Context
The product was growing, the roadmap was real, and the backend had started to collect the usual signs of compounding drag: unclear ownership, brittle release paths, and services that looked independent until launch week.
Problem
Teams do not need a giant audit to feel this problem. They feel it in smaller ways:
- one dependency turns a routine release into a meeting chain
- no one can answer which service should own a failure
- the next roadmap item depends on backend work that has not been named yet
That is expensive because it hides the true bottleneck until the deadline is already close.
Approach
This piece frames the first useful output as a founder-readable risk map. The point is not decorative documentation.

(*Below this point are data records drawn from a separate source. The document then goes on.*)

(** The writes of [SetAgentBinding]. *)
Definition writeBinding (params : SetBindingParams) (existing : option AgentModelBinding)
    (binding : AgentModelBinding) : repo unit :=
  let t := setBinding_TenantID params in
  let a := setBinding_AgentID params in
  mapped (exec (sql_upsert_binding binding));;
  mapped (exec (sql_delete_fallbacks t a));;
  insertFallbacks t a 0 (slice_elems (setBinding_FallbackOfferingIDs params));;
  mapped (exec (sql_insert_binding_revision binding (setChangeKind existing)
                  (setBinding_ActorUserID params) (setBinding_Now params))).

Definition SetAgentBinding (ctx : Ctx) (params : SetBindingParams) : repo AgentModelBinding :=
  let t := setBinding_TenantID params in
  let u := setBinding_ActorUserID params in
  let operation := "set_agent_model_binding" in
  let key := setBinding_IdempotencyKey params in
  let hash := setBinding_RequestHash params in
  beginUserTenant ctx t u false;;
  cached ← lookupBindingIdempotency t u operation key hash;
  match cached with
  | Some binding => mret binding
  | None =>
      existing ← mapped (find_row (sql_row access_bindings t (setBinding_AgentID params)));
      version ← lift (nextBindingVersion existing (setBinding_ExpectedVersion params));
      let binding := newBinding params version in
      writeBinding params existing binding;;
      insertBindingIdempotency t u operation key hash binding (setBinding_Now params)
        (setBinding_IdempotencyExpiresAt params);;
      event ← lift (setBinding_EventFactory params binding);
      insertOutbox t event;;
      commit;; mret binding
  end.

Record RemoveBindingParams := {
  removeBinding_ActorUserID : string;
  removeBinding_TenantID : string;
  removeBinding_AgentID : string;
  removeBinding_ExpectedVersion : Z;
  removeBinding_IdempotencyKey : string;
  removeBinding_RequestHash : string;
  removeBinding_IdempotencyExpiresAt : Z;
  removeBinding_Now : Z;
  removeBinding_EventFactory : AgentModelBinding → result error OutboxEvent;
}.

Definition RemoveAgentBinding (ctx : Ctx) (params : RemoveBindingParams)
  : repo AgentModelBinding :=
  let t := removeBinding_TenantID params in
  let u := removeBinding_ActorUserID params in
  let a := removeBinding_AgentID params in
  let now := removeBinding_Now params in
  let operation := "remove_agent_model_binding" in
  let key := removeBinding_IdempotencyKey params in
  let hash := removeBinding_RequestHash params in
  beginUserTenant ctx t u false;;
  cached ← lookupBindingIdempotency t u operation key hash;
  match cached with
  | Some binding => mret binding
  | None =>
      binding ← map_err (or_missing ErrBindingNotFound)
                  (mapped (query (sql_row access_bindings t a)));
      lift (fail_if (String.eqb (binding_Status binding) BindingStatusRemoved)
              ErrBindingNotFound);;
      lift (fail_if (negb (removeBinding_ExpectedVersion params =? binding_Version binding))
              ErrBindingVersionConflict);;
      let version := int64_incr (binding_Version binding) in
      mapped (exec (sql_remove_binding t a version u now));;
      mapped (exec (sql_delete_fallbacks t a));;
      let removed := binding_removed version u now binding in
      mapped (exec (sql_insert_binding_revision removed "removed" u now));;
      insertBindingIdempotency t u operation key hash removed now
        (removeBinding_IdempotencyExpiresAt params);;
      event ← lift (removeBinding_EventFactory params removed);
      insertOutbox t event;;
      commit;; mret removed
  end.

(** ** gateway.go *)

Definition fetchRoute (tenantID offeringID : string) : repo (result error InferenceRoute) :=
  found ← find_row (sql_route tenantID offeringID);
  mret (match found with
        | None => Err ErrOfferingNotFound
        | Some (o, c) =>
            fail_if (negb (String.eqb (offering_Status o) OfferingStatusAvailable)
                     || negb (offering_AgentUsable o)) ErrOfferingNotFound;;
            fail_if (negb (String.eqb (connection_Status c) ConnectionStatusActive))
              ErrConnectionArchived;;
            Ok {|
              route_OfferingID := offering_ID o; route_ConnectionID := offering_ConnectionID o;
              route_ProviderKey := offering_ProviderKey o;
              route_ProviderModelID := offering_ProviderModelID o;
              route_ConnectionType := connection_ConnectionType c;
              route_ProviderPoolKey := connection_ProviderPoolKey c;
              route_ContextWindowTokens := offering_ContextWindowTokens o;
              route_MaxOutputTokens := offering_MaxOutputTokens o;
              route_Capabilities := offering_Capabilities o |}
        end).

Definition usable {A} (r : result error A) : option A :=
  match r with Ok a => Some a | Err _ => None end.

(** The routes of the fallbacks that have one. *)
Fixpoint fetchRoutes (tenantID : string) (offeringIDs : list string)
  : repo (list InferenceRoute) :=
  match offeringIDs with
  | [] => mret []
  | offeringID :: offeringIDs' =>
      route ← fetchRoute tenantID offeringID;
      routes ← fetchRoutes tenantID offeringIDs';
      mret (option_list (usable route) ++ routes)
  end.

Definition ResolveInferencePlan (tenantID agentID : string) (now : Z) : repo InferencePlan :=
  Begin (ServiceTenantScope tenantID uuid_Nil "internal-plan-resolve" "internal-plan-resolve")
    true;;
  found ← mapped (find_row (sql_row access_bindings tenantID agentID));
  binding ← lift (from_option_err ErrBindingNotFound found);
  lift (fail_if (negb (String.eqb (binding_Status binding) BindingStatusActive))
          ErrBindingNotFound);;
  primary ← fetchRoute tenantID (binding_PrimaryOfferingID binding);
  primaryRoute ← lift primary;
  fastRoute ← (match binding_FastOfferingID binding with
               | Some fast =>
                   if String.eqb fast "" then mret None
                   else route ← fetchRoute tenantID fast; mret (usable route)
               | None => mret None
               end);
  fallbackRoutes ← (if String.eqb (binding_FallbackPolicy binding) FallbackPolicyOrdered then
                      ids ← mapped (query (sql_fallbacks tenantID agentID));
                      fetchRoutes tenantID ids
                    else mret []);
  commit;;
  mret {|
    plan_TenantID := tenantID; plan_AgentID := agentID;
    plan_CompanyID := binding_CompanyID binding;
    plan_BindingVersion := binding_Version binding;
    plan_PrimaryRoute := primaryRoute; plan_FastRoute := fastRoute;
    plan_FallbackRoutes := fallbackRoutes;
    plan_MaxModelCostMicroUSD := binding_MaxModelCostMicroUSD binding;
    plan_ResolvedAt := now |}.

End Repository.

The point is to make the next decision easier to defend.
The map highlights:
- critical paths that affect launch confidence
- unknowns that need fast clarification
- ownership gaps that can block fixes later
- sequencing choices that buy time back early
Key Decisions
Put founder-visible risk above technical completeness
The first pass should name the few issues that change delivery confidence, not every architectural smell in the stack.
Keep the language plain
If the most important risks need translation in every meeting, the artifact is not doing enough work.
Tie each risk to an action
Every highlighted risk should point to one of three next steps: investigate, change, or accept.
Outcome
The resulting showcase piece demonstrates the kind of clarity NearLunar is selling: practical system judgement, sharper release conversations, and artifacts a founder can use before the codebase is fully settled.